In [1]:
from IPython.display import clear_output
import numpy as np
import pandas as pd
from sklearn.model_selection import train_test_split
import sys
sys.path.insert(0, '../..')
import ScraperFC as sfc
import traceback
from xgboost.sklearn import XGBRegressor

In [2]:
# Load football-data.co.uk data
odds_df = pd.DataFrame()
filenames = ['2019-20.csv', '2020-21.csv', '2021-22.csv']
for filename in filenames:
    t = pd.read_csv(filename)
    odds_df = pd.concat([odds_df, t], axis=0, ignore_index=True)
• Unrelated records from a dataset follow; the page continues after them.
(** * Animated Scenes: the colour-block image entity

    A shallow embedding of [custom_components/animated_scenes/image.py]:
    the [AnimatedScenesImage] entity, its configuration normalisation
    ([_async_build_colors_from_rgb_dict]) and its renderer
    ([create_color_block_image]).

    Modelling conventions.
    - Python numbers: [int] is [Z]; a finite [float] is idealised as an exact
      rational ([Q]), so [/] is exact division and [int(...)] truncates
      towards zero.  NaN and infinities are outside the model.
    - Python exceptions are values of [exn]; fallible code returns [result].
    - Mutable objects (dicts, lists) live in a store ([heap]) and are
      referred to by location; the renderer only reads its argument, so it
      is given the argument's contents as a tree ([data]).
    - Pillow is an external library: [new_image] and [rectangle] follow its
      documented behaviour; its conversion of a fill to an ink and its PNG
      encoder are parameters ([getink], [png_encode]).
    - The names of [const.py] are parameters as well.  *)

From Stdlib Require Import ZArith QArith Qround Lia String.
From Stdlib.Strings Require Import Byte.
From stdpp Require Import base tactics option list gmap strings.

Local Open Scope Z_scope.
Set Warnings "-register-all".

(** ** Exceptions and results *)

Inductive exn : Type :=
  | KeyError
  | TypeError
  | AttributeError
  | ValueError
  | ZeroDivisionError.

Inductive result (A : Type) : Type :=
  | Ok (a : A)
  | Raise (e : exn).
Arguments Ok {A} a.
Arguments Raise {A} e.

#[global] Instance result_ret : MRet result := fun _ a => Ok a.
#[global] Instance result_bind : MBind result := fun _ _ f m =>
  match m with
  | Ok a => f a
  | Raise e => Raise e
  end.

Definition is_ok {A} (r : result A) : bool :=
  match r with Ok _ => true | Raise _ => false end.

(** ** Python values *)

(** Immutable scalars. *)
Inductive atom : Type :=
  | ANone
  | ABool (b : bool)
  | AInt (z : Z)
  | AFloat (q : Q)
  | AStr (s : string).

(** The contents of an object graph read as a tree: what a function that
    only reads its argument can observe. *)
Inductive data : Type :=
  | DAtom (a : atom)
  | DList (xs : list data)
  | DDict (items : list (string * data)).

(** Dictionaries keep insertion order; keys are unique. *)
Definition dict_get {V} (k : string) (d : list (string * V)) : option V :=
  snd <$> List.find (fun kv => String.eqb k (fst kv)) d.
(** * CMU LandMOS AI backend: a model of [backend/main.py] and its properties

    The backend is a FastAPI relay: it checks and pulls models on a local
    Ollama service, sends a chart image or a digest of station records to
    it, and shapes the answer.  This development embeds the Python source
    function by function:

    - Python values after JSON parsing are [pyval]; a [str] is the list of
      its code points, a [float] is a binary64 [PrimFloat.float];
    - an exception is a [pyexc]; pure code that can raise returns [res];
    - code that talks to the outside (HTTP calls, the log, the upload
      directory) runs in [M], a state-and-exception monad over the list
      of events performed so far; what the outside answers is read from
      an [env];
    - builtins of Python and of its libraries whose result the source only
      passes on ([sum], [format], [base64], [pathlib], ...) are the fields
      of [Builtins].  *)

From Stdlib Require Import ZArith NArith List String Ascii Bool Lia DecimalString.
From Stdlib Require Import PrimFloat FloatOps SpecFloat.
Import ListNotations.

Set Implicit Arguments.
Set Warnings "-register-all,-inexact-float".
Local Open Scope Z_scope.

(** ** Python strings *)

Module Str.

(** A Python [str]: its code points, in order. *)
Definition pystr := list N.

(** UTF-8 decoding of the bytes of a literal, so that a literal of this
    file denotes the same [str] as the same literal of the source. *)
Fixpoint utf8_decode (bs : list N) : pystr :=
  match bs with
  | [] => []
  | b :: r =>
    if (b <? 128)%N then b :: utf8_decode r
    else if (b <? 224)%N then
      match r with
      | c1 :: r1 => ((b - 192) * 64 + (c1 - 128))%N :: utf8_decode r1
      | _ => []
      end
    else if (b <? 240)%N then
      match r with
      | c1 :: c2 :: r2 =>
        ((b - 224) * 4096 + (c1 - 128) * 64 + (c2 - 128))%N :: utf8_decode r2
      | _ => []
      end
    else
      match r with
      | c1 :: c2 :: c3 :: r3 =>
        ((b - 240) * 262144 + (c1 - 128) * 4096 + (c2 - 128) * 64 + (c3 - 128))%N
          :: utf8_decode r3
      | _ => []
      end
  end.

Definition lit (s : string) : pystr :=
  utf8_decode (map N_of_ascii (list_ascii_of_string s)).

Definition nl : pystr := [10%N].

Fixpoint eqb (s t : pystr) : bool :=
  match s, t with
  | [], [] => true
  | a :: s', b :: t' => (a =? b)%N && eqb s' t'
  | _, _ => false
  end.

(** [s.startswith(p)] *)
Fixpoint startswith (s p : pystr) : bool :=
  match p, s with
  | [], _ => true
  | a :: p', b :: s' => (a =? b)%N && startswith s' p'
  | _ :: _, [] => false
  end.

(** [p in s] for two strings: [p] occurs in [s] as a substring. *)
Fixpoint contains (s p : pystr) : bool :=
  startswith s p ||
  match s with
  | [] => false
  | _ :: s' => contains s' p
  end.

(** [s.split(sep)[0]] for a one-character separator: the part of [s]
    before the first [sep], all of [s] when there is none. *)
Fixpoint split_head (sep : N) (s : pystr) : pystr :=
  match s with
  | [] => []
  | c :: r => if (c =? sep)%N then [] else c :: split_head sep r
  end.

(** [s[:n]] *)
Definition slice_to (n : nat) (s : pystr) : pystr := firstn n s.

(** The code points [str.isspace] accepts. *)
Definition isspace (c : N) : bool :=
  ((9 <=? c) && (c <=? 13) || (28 <=? c) && (c <=? 32) || (c =? 133)
   || (c =? 160) || (c =? 5760) || (8192 <=? c) && (c <=? 8202)
   || (c =? 8232) || (c =? 8233) || (c =? 8239) || (c =? 8287)
   || (c =? 12288))%N.

Fixpoint lstrip (s : pystr) : pystr :=
  match s with
  | c :: r => if isspace c then lstrip r else s
  | [] => []
  end.

(** [s.strip()] *)
Definition strip (s : pystr) : pystr := rev (lstrip (rev (lstrip s))).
# Load fivethirtyeight data
scraper = sfc.FiveThirtyEight()
try:
    fte_df = pd.DataFrame()
    years = range(2020,2023)
    for year in years:
        t = scraper.scrape_matches(year, 'EPL')
        fte_df = pd.concat([fte_df, t], axis=0, ignore_index=True)
    clear_output()
except:
    traceback.print_exc()
finally:
    scraper.close()

# Convert date columns to datetime objects
fte_df['date'] = pd.to_datetime(fte_df['date'], format='%Y-%m-%d')
odds_df['Date'] = pd.to_datetime(odds_df['Date'], format='%d/%m/%Y')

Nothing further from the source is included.